Initialement, il avait été prévu de le faire entrer en vigueur avec effet rétroactif au 1er janvier 2011 mais le Conseil d'Etat s'est opposé à cette rétroactivité. A partir du 1er avril 2011, toutes les augmentations de salaires qui excèdent la marge maximale pour l'évolution du coût salarial, qu'elles soient octroyées avant ou après l'entrée en vigueur de l'AR, ne sont plus conformes au prescrit de l'AR ni de la loi.

Cette règle pose question pour l'année 2011. Par exemple, quelle est la suite à réserver aux augmentations octroyées au mois de janvier 2011? Ces augmentations ont en effet fait l'objet d'un accord conclu avant l'entrée en vigueur de l'AR. Selon le point de vue officieux de la Direction générale Inspection sociale du SPF ETCS, il est difficile d'interdire les augmentations de salaire octroyées avant l'entrée en vigueur de l'AR bien que ces augmentations puissent entraîner le dépassement de la norme salariale à la fin de 2011. Nous n'avons donc à ce jour aucune certitude sur la manière dont ces cas vont être traités. Nous attendons également un avis du Conseil Central de l'Economie sur cette même problématique.

Dans l'attente de clarifications, nous conseillons aux employeurs qui avaient promis une augmentation des salaires (collective ou individuelle) avant l'entrée en vigueur de l'AR avec un octroi effectif après l'entrée en vigueur (à partir du 1er mai par exemple) de ne pas appliquer cette augmentation pour le moment. Cette décision peut être justifié auprès du personnel par le renvoi à l'interdiction d'augmentation du coût salarial pour l'année 2011 et aux sanctions auxquelles l'employeur s'expose s'il contrevient à cette interdiction. L'augmentation promise pourra être reportée à l'année 2012 en respectant bien entendu la marge de 0,3 % et ce qui a déjà été convenu au niveau du secteur.

4. Sanctions

A quoi s'exposent les employeurs qui ne respectent pas la norme salariale?

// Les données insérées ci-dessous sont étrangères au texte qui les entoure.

Definition decode (d : decoder) (b : bytes) : res CompoundDecodeError.t bool :=
  match d with
  | D_no_result op => outcome (λ _, true) (decode_no_result_compound b op)
  | D_read => outcome (λ _, true) (decode_read_compound b)
  | D_read_path c => outcome (λ _, true) (decode_read_path_compound b c)
  | D_read_path_handle c => outcome (λ _, true) (decode_read_path_handle_compound b c)
  | D_read_path_size c => outcome (λ _, true) (decode_read_path_size_compound b c)
  | D_fused_put c create_new =>
      outcome (λ o, match o with Opened _ => true | OpenExists => false end)
        (decode_fused_put_compound b c create_new)
  | D_getfh op c => outcome (λ _, true) (decode_getfh_compound b op c)
  | D_getfh_attrs c request => outcome (λ _, true) (decode_getfh_attrs_compound b c request)
  | D_open_file c =>
      outcome (λ o, match o with Opened _ => true | OpenExists => false end)
        (decode_open_file_compound b c)
  | D_close shape v => outcome (λ _, true) (decode_close_compound b shape v)
  | D_close_batch more => outcome (λ _, true) (decode_close_batch_compound b (S more))
  | D_rename_publish c => outcome (λ _, true) (decode_rename_publish_compound b c)
  | D_link_remove_publish c => outcome (λ _, true) (decode_link_remove_publish_compound b c)
  | D_write => outcome (λ _, true) (decode_write_compound b)
  | D_write_commit => outcome (λ _, true) (decode_write_commit_compound b)
  | D_readdir m => outcome (λ _, true) (decode_readdir_compound b (Z.of_nat <$> m))
  | D_readdir_path m c => outcome (λ _, true) (decode_readdir_path_compound b (Z.of_nat <$> m) c)
  | D_readdir_path_without_handle m c =>
      outcome (λ _, true) (decode_readdir_path_without_handle_compound b (Z.of_nat <$> m) c)
  | D_create_dir c =>
      outcome (λ o, match o with Created => true | CreateDirExists => false end)
        (decode_create_dir_compound b c)
  | D_create_dir_handle c =>
      outcome (λ o, match o with CreatedHandle _ => true | HandleExists => false end)
        (decode_create_dir_handle_compound b c)
  | D_remove c =>
      outcome (λ o, match o with Removed => true | Missing => false end)
        (decode_remove_compound b c)
  end.

(** What a decoder promises about a response. *)
Definition response_spec (expected : Z) (codes : list OpCode.t) (b : bytes) (x : res CompoundDecodeError.t bool)
  : Prop :=
  match x with
  | Ok complete =>
      ∃ n s b', decode_compound_header b = (Ok (s, n), b') ∧ 0 ≤ n ≤ expected
        ∧ (complete = true → n = expected ∧ s = 0 ∧ ∃ rest, replied b' (take (Z.to_nat n) codes) rest)
  | Err e => error_of_answer b codes e
  | Panic => False
  end.

(** It is enough that a complete walk saw the last expected reply. *)
Lemma response_run {A} b shape expected codes (f : A → bool) walk :
  bytes_wf b →
  (∀ n s b' r, 0 ≤ n ≤ expected → at_ n s b' codes 0 codes r →
     wp n s b' codes walk (λ a _, f a = true → finished n s b' codes ∧ expected ≤ n) r) →
  response_spec expected codes b (outcome f (run b shape expected walk)).
Proof.
  intros Hb Hw. pose proof (run_spec b shape expected codes walk
    (λ n s b' a, f a = true → finished n s b' codes ∧ expected ≤ n) Hb Hw) as H.
  unfold response_spec, outcome. destruct (run b shape expected walk) as [a|e|]; cbn; [|done|done].
  destruct H as (n & s & b' & Hh & Hn & HQ). exists n, s, b'. split_and!; [done|lia|lia|].
  intros Hf. destruct (HQ Hf). split; [lia|done].
Qed.

Lemma some_present {A} (o : option A) (a : A) k n : is_some o = (k <? n) → o = Some a → k < n.
Proof. intros H ->. symmetry in H. by apply Z.ltb_lt in H. Qed.

Lemma parser_readdir_nat (m : option nat) :
  parser (page_wf (entry_limit_of (Z.of_nat <$> m))) (decode_readdir (Z.of_nat <$> m)).
Proof. apply parser_decode_readdir. destruct m; cbn; [lia|ulia]. Qed.

Lemma parser_read_verifier : parser (λ w, bytes_wf w ∧ blen w = 8) (XdrDecoder.read_bytes 8).
Proof. by apply parser_read_bytes. Qed.

#[export] Hint Resolve parser_decode_read_data parser_decode_write_data parser_decode_fattr
  parser_readdir_nat parser_skip_stateid parser_skip_change_info parser_skip_bitmap
  parser_skip_sequence_data parser_read_verifier : parser.

(** Closes the end of a walk: the last expected reply was present. *)
Ltac walk_done :=
  intros; unfold count in *; simplify_eq/=;
  repeat match goal with
  | H : true = (_ <? _) |- _ => symmetry in H; apply Z.ltb_lt in H
  | H : (_ <? _) = true |- _ => apply Z.ltb_lt in H
  end; try (done || (split; [done|lia])).

Lemma response_simple b :
  bytes_wf b → ∀ d,
  match d with
  | D_no_result _ | D_read | D_read_path _ | D_read_path_handle _ | D_read_path_size _ | D_getfh _ _
  | D_rename_publish _ | D_link_remove_publish _ | D_write | D_write_commit | D_readdir _
  | D_readdir_path _ _ | D_readdir_path_without_handle _ _ =>
      response_spec (decoder_replies d) (decoder_codes d) b (decode d b)
  | _ => True
  end.
Proof.
  intros Hb d. destruct d; try exact I; cbn [decode decoder_replies decoder_codes];
    (apply response_run; [exact Hb|]; intros n s b' r Hn Hat; walk; walk_done).
Qed.

Lemma response_getfh_attrs b c request : bytes_wf b →
  response_spec (decoder_replies (D_getfh_attrs c request)) (decoder_codes (D_getfh_attrs c request)) b 
    (decode (D_getfh_attrs c request) b).
Proof.
  intros Hb. cbn [decode decoder_replies decoder_codes]. apply response_run; [exact Hb|]. intros n s b' r Hn Hat. walk.
  apply wp_lift_from. destruct request, o0; cbn; repeat case_match; try done; walk; walk_done.
Qed.

Lemma response_open_file b c : bytes_wf b →
  response_spec (decoder_replies (D_open_file c)) (decoder_codes (D_open_file c))
    b (decode (D_open_file c) b).
Proof.
  intros Hb. cbn [decode decoder_replies decoder_codes]. apply response_run; [exact Hb|]. intros n s b' r Hn Hat. walk.
  - walk_done.
  - match goal with H : ?o ≠ Some OpenExists |- _ => destruct o as [[]|] end; unfold open_file_tail; walk; walk_done.
Qed.

Lemma response_create_dir b c : bytes_wf b →
  response_spec (decoder_replies (D_create_dir c)) (decoder_codes (D_create_dir c))
    b (decode (D_create_dir c) b).
Proof.
  intros Hb. cbn [decode decoder_replies decoder_codes]. apply response_run; [exact Hb|]. intros n s b' r Hn Hat. walk.
  eapply wp_advance_flag; [intros; apply header_ok_or_exist|eassumption|intros; walk; walk_done|].
  intros o r1 Hne H1' Ho.
  destruct o as [[]|]; walk; walk_done.
Qed.

Lemma response_create_dir_handle b c : bytes_wf b →
  response_spec (decoder_replies (D_create_dir_handle c)) (decoder_codes (D_create_dir_handle c))
    b (decode (D_create_dir_handle c) b).
Proof.
  intros Hb. cbn [decode decoder_replies decoder_codes]. apply response_run; [exact Hb|]. intros n s b' r Hn Hat. walk.
  eapply wp_advance_flag; [intros; apply header_ok_or_exist|eassumption|intros; walk; walk_done|].
  intros o r1 Hne H1' Ho.
  destruct o as [[]|]; unfold create_dir_handle_tail; walk; walk_done.
Qed.
(** C39: The flag of a slot in use can be cleared by the slot's previous
    holder: [SlotGuard] unlocks the slot before [SlotRelease] stores [false],
    so a task that takes the slot in between has its flag overwritten.  There
    is an execution after which task 1 holds slot 1 with a request
    outstanding and no flag is set; once the server lowers its limits to 1
    and its target to 0, the next request on slot 0 reports 0 as the highest
    slot in use, not 1. *)
Theorem active_flag_lost_by_release_order :
  ∃ s ts g,
    reachable 3 3 (s, ts) ∧ ts !! 1%nat = Some (Holding g) ∧
    SlotGuard.index g = 1%nat ∧ SlotGuard.request_outstanding g = true ∧
    slot_limits s = (1, 0) ∧ active s = [false; false; false] ∧
    request_highest_slotid s 0 = Some (Some 0).
Proof.
  set (c := after flag_race (initial 3 3)).
  exists (update_limits 1 0 c.1), (wake <$> c.2), (SlotGuard.mk 1 true false).
  split; [|by vm_compute].
  eapply steps_step; [|apply step_limits; ulia].
  assert (Hc : reachable 3 3 c) by (apply after_reachable; vm_compute; eauto).
  by destruct c.
Qed.

(** Tasks 1 and 2 acquire: task 2 tries the mutex of slot 0 while task 1 looks
    at the slot; then task 0 acquires. *)
Definition probe_race : list (nat * action) :=
  replicate 4 (1%nat, Run) ++ replicate 5 (2%nat, Run) ++ replicate 2 (1%nat, Run) ++
  replicate 6 (0%nat, Run).

(** A task that waits for a notification when no task can take a step. *)
Definition stuck (k : nat) (c : state) : Prop :=
  c.2 !! k = Some (Waiting false) ∧ ∀ j a, perform j a c = None.

(** C38: A look at an unusable slot holds its mutex for a moment and ends
    without a notification.  A task that tries the mutex in that moment
    counts the slot as eligible and goes to wait, and nobody wakes it: there
    is an execution (slot 0 unusable, the server's target lowered to 0) that
    ends with two tasks told that all eligible slots are unusable and the
    third waiting, with no mutex held, no permit missing, and no task able to
    take a step.  Only a reply that updates the limits would wake it, and no
    request is in flight. *)
Theorem acquire_lost_wakeup :
  ∃ c, reachable 3 3 c ∧ stuck 2 c ∧
    (∀ j t, c.2 !! j = Some t → t = Waiting false ∨ t = Failed all_slots_unusable_error) ∧
    target_highest_slotid c.1 = 0 ∧
    (∃ x, slots c.1 !! 0%nat = Some x ∧ SlotState.usable x = false) ∧
    locked c.1 = [false; false; false] ∧ permits c.1 = live_slots c.1.
Proof.
  set (c0 := after (acquire_and_hold 0 ++ [(0%nat, MarkUnusable)] ++ drop_steps 0) (initial 3 3)).
  set (c1 := (update_limits 0 0 c0.1, wake <$> c0.2)).
  exists (after probe_race c1). split_and!.
  - assert (Hc0 : reachable 3 3 c0) by (apply after_reachable; vm_compute; eauto).
    apply (steps_trans _ c1); [|by apply (run_schedule_steps probe_race); vm_compute].
    apply (steps_step _ c0); [done|]. subst c1. destruct c0. apply step_limits; ulia.
  - split; [by vm_compute|]. intros [|[|[|j]]] []; by vm_compute.
  - intros [|[|[|j]]] t Ht; vm_compute in Ht; simplify_eq; auto.
  - by vm_compute.
  - eexists. split; by vm_compute.
  - by vm_compute.
  - by vm_compute.
Qed.
(** C15: The slot contract of NFSv4.1, for any number of tasks exchanging
    requests at once, with cancellations, lost replies and server limits at
    any point: on every slot the requests sent carry the sequence ids 1, 2, 3,
    ... modulo 2^32, each used once; the answers accepted are those of a
    prefix of them; and at most one request of the slot is unanswered. *)
Theorem slot_sequence_discipline slot_count n x i :
  is_u32 slot_count → xsteps slot_count n x →
  seqs_of i (sent x) = consecutive (blen (seqs_of i (sent x))) ∧
  seqs_of i (answered x) = consecutive (blen (seqs_of i (answered x))) ∧
  blen (seqs_of i (answered x)) ≤ blen (seqs_of i (sent x)) ≤ blen (seqs_of i (answered x)) + 1.
Proof.
  intros Hc Hx. destruct (xsteps_inv _ _ _ Hc Hx) as [_ Hi]. by destruct (Hi i).
Qed.

(** Two tasks: the first completes an exchange on slot 0 and starts another
    one; the second uses slot 1 and is cancelled in flight. *)
Fixpoint run_moves (l : list (nat * move)) (x : exchange.t) : option exchange.t :=
  match l with
  | [] => Some x
  | (k, m) :: l => x ← make_move k m x; run_moves l x
  end.

Lemma run_moves_xsteps slot_count n l x x' :
  Forall (λ e, move_ok e.2) l → xsteps slot_count n x → run_moves l x = Some x' →
  xsteps slot_count n x'.
Proof.
  intros Hl. revert x. induction Hl as [|[k m] l Hm Hl IH]; intros x Hx Hr; simplify_eq/=; [done|].
  destruct (make_move k m x) as [x1|] eqn:Hk; [|done]. eapply IH; [|exact Hr].
  by eapply xsteps_move.
Qed.

Definition sample_moves : list (nat * move) :=
  replicate 5 (0%nat, Proceed) ++ [(0%nat, Arm); (0%nat, Transmit)] ++
  replicate 6 (1%nat, Proceed) ++ [(1%nat, Arm); (1%nat, Transmit); (1%nat, Leave)] ++
  [(0%nat, Reply 1 1); (0%nat, Finish); (0%nat, Leave); (0%nat, Proceed); (0%nat, Proceed)] ++
  replicate 5 (0%nat, Proceed) ++ [(0%nat, Arm); (0%nat, Transmit)].

Definition sample_start : exchange.t :=
  exchange.mk (new 2) (replicate 2 (Idle, Fresh)) [] [].

Lemma slot_sequence_discipline_witness :
  ∃ x, run_moves sample_moves sample_start = Some x ∧
    sent x = [(0%nat, 1); (1%nat, 1); (0%nat, 2)] ∧
    seqs_of 0 (sent x) = consecutive (blen (seqs_of 0 (sent x))).
Proof.
  eexists. split; [vm_compute; reflexivity|]. split; [reflexivity|].
  refine (proj1 (slot_sequence_discipline 2 2 _ 0 ltac:(ulia) _)).
  apply (run_moves_xsteps 2 2 sample_moves sample_start); [|apply xsteps_init|vm_compute; reflexivity].
  unfold sample_moves. repeat constructor; ulia.
Defined.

La loi du 26 juillet 1996 prévoit l'application d'amendes administratives de 250 à 5.000 euros pour les employeurs qui, au-delà des indexations et augmentations barémiques, octroient des augmentations ou d’autres avantages qui dépassent la norme salariale. L’amende n’est due qu’une fois, lorsque la marge salariale autorisée de 0 % ou 0,3 % est dépassée.

Le contrôle du respect de la norme salariale est en principe effectué par la Direction Générale de l'Inspection des lois sociales. A ce jour, on ne voit toutefois pas encore clairement dans quelle mesure cette inspection entend contrôler le respect de la norme salariale. A l'occasion de la précédente fixation de la norme salariale par arrêté royal, à savoir en 1996, un nombre infime d'employeurs a été verbalisé pour avoir contrevenu à la norme.

5. Conclusion

La manière d’appliquer concrètement la norme salariale n’est pas encore parfaitement claire. Il en est de même pour les avantages à prendre en considération. C’est pourquoi nous vous conseillons de vous en tenir au strict respect de la norme salariale et de n’octroyer plus aucune augmentation de salaire cette année-ci. A partir de 2012, par contre, des augmentations seront autorisées, mais très limitées et à condition bien sûr que le secteur auquel vous ressortez, n’a pas encore réduit la marge disponible. Une précaution similaire s’impose également lorsque vous envisagez d’octroyer des augmentations de salaire unilatéralement. 

En ce qui concerne les augmentations déjà octroyées, il nous est difficile d'adopter une position ferme sur ce point car de grandes incertitudes existent en la matière. Bien entendu, nous continuons de suivre de près l'entièreté de la problématique et nous vous tiendrons informés des évolutions via notre site internet.